Funds increase bet against Argentine government bonds – 09/04/2023 – Market

Funds increase bet against Argentine government bonds – 09/04/2023 – Market

[ad_1]

Hedge funds increased their bets against Argentina’s bonds as the rise of radical right-wing candidate Javier Milei sparked investor fears that the country will elect a leader who will struggle to govern amid an economic crisis.

The total value of Argentine bonds borrowed by investors to bet on falling prices has risen 65% since Milei, a self-described “anarcho-capitalist”, won primary elections last month, ahead of presidential elections in October.

His plans to radically cut public spending and dollarize the struggling economy have roiled the country’s currency and fixed-income markets. The value of short positions against Argentine bonds borrowed by international custodial banks is currently US$41 million (R$201.6 million), a sharp increase from US$25 million (R$122.9 million) before of voting in mid-August, according to data from S&P Global Market Intelligence.

Although the numbers are small compared to the overall value of Argentina’s debt, the increase comes despite the fact that the bonds are already being traded in an environment of profound difficulties.

The caution of international investors comes after a period of turbulence for Argentina’s unstable economy. Inflation is above 113%, foreign exchange reserves have reached dangerously low levels and the peso has lost more than half of its value against the dollar in the last 12 months.

“Given Argentina’s dire macroeconomic situation, there is no room for error,” said Alejandro Arevalo, head of emerging-market debt at Jupiter Asset Management.

He added that investors are concerned about the difficulty Milei would have implementing much-needed reform policies without a majority in Congress or the backing of Argentina’s powerful unions, as well as the risks of running with Milei, an inexperienced and radical leader.

“The question is not so much whether the proposed cuts in public spending will trigger social protests, but rather how Milei will react to these protests,” Arevalo said.

Investors say the most market-friendly candidate is the more moderate rightist Patricia Bullrich, who is also proposing a fiscal consolidation program. While Milei has said she would drastically cut government spending, her stance has raised concerns about the viability of the proposals.

“Top candidate Javier Milei’s dollarization plan is radical and problematic, and it’s not clear whether it’s achievable or worthwhile,” said Paul Greer, manager of emerging markets debt and currency portfolio at Fidelity International. “The market will have a hard time dealing with it if it tries.”

The result of the primary elections also prolonged a period of political paralysis.
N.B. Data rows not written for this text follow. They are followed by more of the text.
(** ** Line ends *)

Lemma replace_pair_skip x s : x ≠ CR → from_crlf (x :: s) = x :: from_crlf s.
Proof.
  intros Hx. unfold from_crlf. cbn [replace_pair]. destruct s as [|y s]; [done|].
  rewrite decide_False by naive_solver. done.
Qed.

Lemma from_crlf_high conts s :
  Forall (λ c, is_cont c = true) conts → from_crlf (conts ++ s) = conts ++ from_crlf s.
Proof.
  induction 1 as [|c conts Hc _ IH]; [done|]. cbn [app]. rewrite replace_pair_skip, IH; [done|].
  by intros ->.
Qed.

Lemma from_crlf_valid s : utf8_valid s = true → utf8_valid (from_crlf s) = true.
Proof.
  remember (length s) as n eqn:Hn. revert s Hn. induction (lt_wf n) as [n _ IH]. intros s -> Hv.
  destruct (decide (s = [])) as [->|Hne]; [done|].
  destruct (utf8_valid_char s Hv Hne) as (ch & rest & -> & Hc & Hr).
  destruct Hc as (a & conts & -> & Ha & Hcs & _ & _ & Hch).
  assert (utf8_valid (from_crlf rest) = true) as Hrest.
  { eapply IH; [|done|done]. rewrite length_app. cbn. lia. }
  destruct (decide (a = CR)) as [->|Hcr].
  - destruct conts as [|c conts]; [|specialize (Hch []); apply Forall_cons in Hcs as [Hcont _]].
    + unfold from_crlf in *. destruct rest as [|y rest]; [done|]. cbn [app replace_pair].
      case_decide as Hd; [|done]. destruct Hd as [_ ->]. change (utf8_valid (from_crlf rest) = true).
      eapply IH; [|done|done]. cbn. lia.
    + exfalso. rewrite app_nil_r in Hch. change (utf8_valid (c :: conts) = true) in Hch.
      apply valid_head in Hch. cbn in Hch. congruence.
  - cbn [app]. rewrite replace_pair_skip, from_crlf_high by done.
    change (utf8_valid ((a :: conts) ++ from_crlf rest) = true). by rewrite Hch.
Qed.

(** The text that is searched. *)
Definition searched (bytes : text) : text :=
  let old_text := from_utf8_lossy bytes in
  if contains old_text [CR; LF] then from_crlf old_text else old_text.

(** The text that is written for a new text. *)
Definition written (bytes new_text : text) : text :=
  if contains (from_utf8_lossy bytes) [CR; LF] then to_crlf (from_crlf new_text) else new_text.

Lemma searched_valid bytes : utf8_valid (searched bytes) = true.
Proof.
  unfold searched. case_match; [apply from_crlf_valid|]; apply utf8_lossy_valid.
Qed.

(** ** The search *)

(** The pieces around the occurrences that a search found. *)
Definition found (input : SearchReplaceInput) (normalized : bool) (t : text) (ps : list text) : Prop :=
  if normalized then
    contains t (old_string input) = false
    ∧ ∃ qs spans,
        pieces (normalize_confusables (old_string input)) (normalize_confusables t) qs
        ∧ places t (normalize_confusables (old_string input))
            (starts 0 (normalize_confusables (old_string input)) qs) spans
        ∧ cut 0 t spans ps
  else pieces (old_string input) t ps.

Lemma starts_length n new ps : length (starts n new ps) = length ps - 1.
Proof.
  revert n. induction ps as [|p ps IH]; intros n; [done|]. destruct ps; [done|].
  cbn [starts length] in *. rewrite IH. lia.
Qed.

Section tool.
Context `{FsErrors} `{EditEnv}.

(** What the search answers: the end of the call, nothing, or positions that can be
    replaced and whose pieces are known. *)
Lemma search_total input params t w :
  old_string input ≠ [] → utf8_valid (old_string input) = true → utf8_valid (new_string input) = true →
  utf8_valid t = true →
  ∃ r, search input params t w = Some r ∧
    match r with
    | inl (answer, w') => w' = w ∧ ∀ a, answer ≠ inr (EditsApplied a)
    | inr (positions, normalized) =>
        positions ≠ [] →
        ∃ ps, found input normalized t ps ∧ length ps = S (length positions)
          ∧ Forall (λ p, utf8_valid p = true) ps
          ∧ replaced input t positions normalized
            = Some (Some (join_with (new_string input) ps, starts 0 (new_string input) ps))
    end.
Proof.
  intros Hne Ho Hn Ht. unfold search. destruct (match_indices (old_string input) t) as [|i more] eqn:Hm.
  - destruct (unicode_normalized_fallback params); [|eexists; split; [done|by intros []]].
    destruct (find_normalized_total t (old_string input) Ht Ho) as (r & Hr & _ & Hms). rewrite Hr.
    cbn [mbind option_bind]. eexists. split; [done|]. destruct r as [|ms|].
    + by intros [].
    + destruct (Hms ms eq_refl) as (Hne' & Hord & Hsp & Hpat & Hpl). destruct (_ && _).
      * unfold with_name. by destruct (render _).
      * intros _. destruct (replace_loop_spans (new_string input) ms [] t []
          eq_refl Ht Hsp Hord) as (ps & Hcut & Hl & Hv & Hrep).
        exists ps. rewrite length_fmap. split_and!; [|done..|].
        -- split; [by apply match_indices_nil|].
           destruct (pieces_exist _ (normalize_confusables t) Hpat) as [qs Hqs].
           exists qs, ((λ m, (original_start m, original_len m)) <$> ms). split_and!; [done| |done].
           unfold match_indices in Hpl. by rewrite (match_indices_starts _ _ qs) in Hpl.
        -- unfold replaced. rewrite Hr. cbn [mbind option_bind]. unfold replace_normalized_matches.
           cbn [length app] in Hrep. by rewrite Hrep.
    + unfold with_name. by destruct (render _).
  - eexists. split; [done|]. cbv beta iota. intros _. destruct (pieces_exist (old_string input) t Hne) as [ps Hps].
    exists ps. split_and!; [done| | |].
    + pose proof (match_indices_length _ t ps 0 Hne Hps) as Hl. fold (match_indices (old_string input) t) in Hl.
      rewrite Hm in Hl. apply pieces_join in Hps as [Hps _]. destruct ps; [done|]. cbn in *. lia.
    + by eapply pieces_valid.
    + unfold replaced. rewrite <- Hm. by rewrite (replace_exact _ _ t ps).
Qed.

(** A call notified nothing and changed nothing, but for what a failed write left. *)
Definition untouched (path : text) (w w' : World) : Prop :=
  notified w' = notified w ∧ (files w' = files w ∨ ∃ data, torn path data w w').

Lemma untouched_same path w w' : files w' = files w → notified w' = notified w → untouched path w w'.
Proof. split; [done|by left]. Qed.
#[local] Hint Resolve untouched_same : core.

Lemma untouched_torn path data w w0 e :
  files w = files w0 → notified w = notified w0 → fs_error (ops w) (WriteOp path) = Some e →
  untouched path w0 (count_op (torn_write path data w)).
Proof.
  intros Hf Hn He. destruct (torn_write_result path data w w0 e Hf He) as [Hn' Hc].
  split; [by rewrite <- Hn, <- Hn'|]. destruct Hc; [by left|right; by exists data].
Qed.

(** The write, after a search. *)
Lemma write_edit_total input path old_text ps written_text normalized w :
  utf8_valid (new_string input) = true → Forall (λ p, utf8_valid p = true) ps →
  ∃ r w', write_edit input path old_text (join_with (new_string input) ps) written_text
            (starts 0 (new_string input) ps) normalized w = Some (r, w') ∧
    match r with
    | inr (EditsApplied a) =>
        files w' = <[path := written_text]> (files w)
        ∧ notified w' = notified w ++ [mkWritten path written_text (Some old_text) false]
        ∧ unicode_normalized a = normalized ∧ length (details a) = length ps - 1
    | _ => untouched path w w'
    end.
Proof.
  intros Hn Hps. unfold write_edit, write_file. destruct (fs_error _ _) as [e|] eqn:He.
  { do 2 eexists. split; [done|]. unfold write_failed.
    destruct (io_error_kind _) as [[]|]; by eapply untouched_torn. }
  destruct (details_total (join_with (new_string input) ps) (old_string input) (new_string input)
    (starts 0 (new_string input) ps)) as [ds Hds].
  { intros pos Hpos. destruct (starts_split _ ps 0 pos Hn Hps Hpos) as (a & b & ? & ? & ? & ?).
    exists a, b. auto. }
  rewrite Hds. cbn [mbind option_bind]. destruct (updated_text _ _). do 2 eexists. split; [done|].
  split_and!; [done..|]. cbn. rewrite <- (length_mapM _ _ _ Hds). apply starts_length.
Qed.

(** The hints never panic. *)
Lemma nearest_hint_total file old : is_Some (build_nearest_match_hint file old).
Proof.
  unfold build_nearest_match_hint. case_decide; [by eexists|].
  destruct (find_b _ _) as [[i l]|]; [|by eexists]. by apply marker_total.
Qed.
With the electorate split roughly in three between voters in Milei, the main center-right party and the populist incumbent Peronists, October elections are hanging in the balance, and analysts say a November runoff is all but certain.

Investors are worried about what could happen in Argentina through November, as the devaluation of the exchange rate puts even more pressure on the country’s rising inflation problem.

“A dire situation in the short term is likely to become even more dire,” said Peter West, economic adviser at EM Funding. “I’m not predicting that to happen, but there is a chance Argentina could slide into hyperinflation – monthly inflation will likely be in the double digits for the next few months.”

The price of Argentine dollar bonds fell by as much as 15% immediately after Milei won more than 30% of the vote on Aug. 13, and the value of the peso at parallel exchange rates declined. The central bank quickly responded, devaluing its official exchange rate by as much as 18% to 350 pesos to the dollar, which helped bonds recoup some of their losses.

The blue-chip swap rate, a floating exchange rate for international investors who buy stocks and bonds, continued to weaken, reaching more than 780 pesos to the dollar on Friday (1).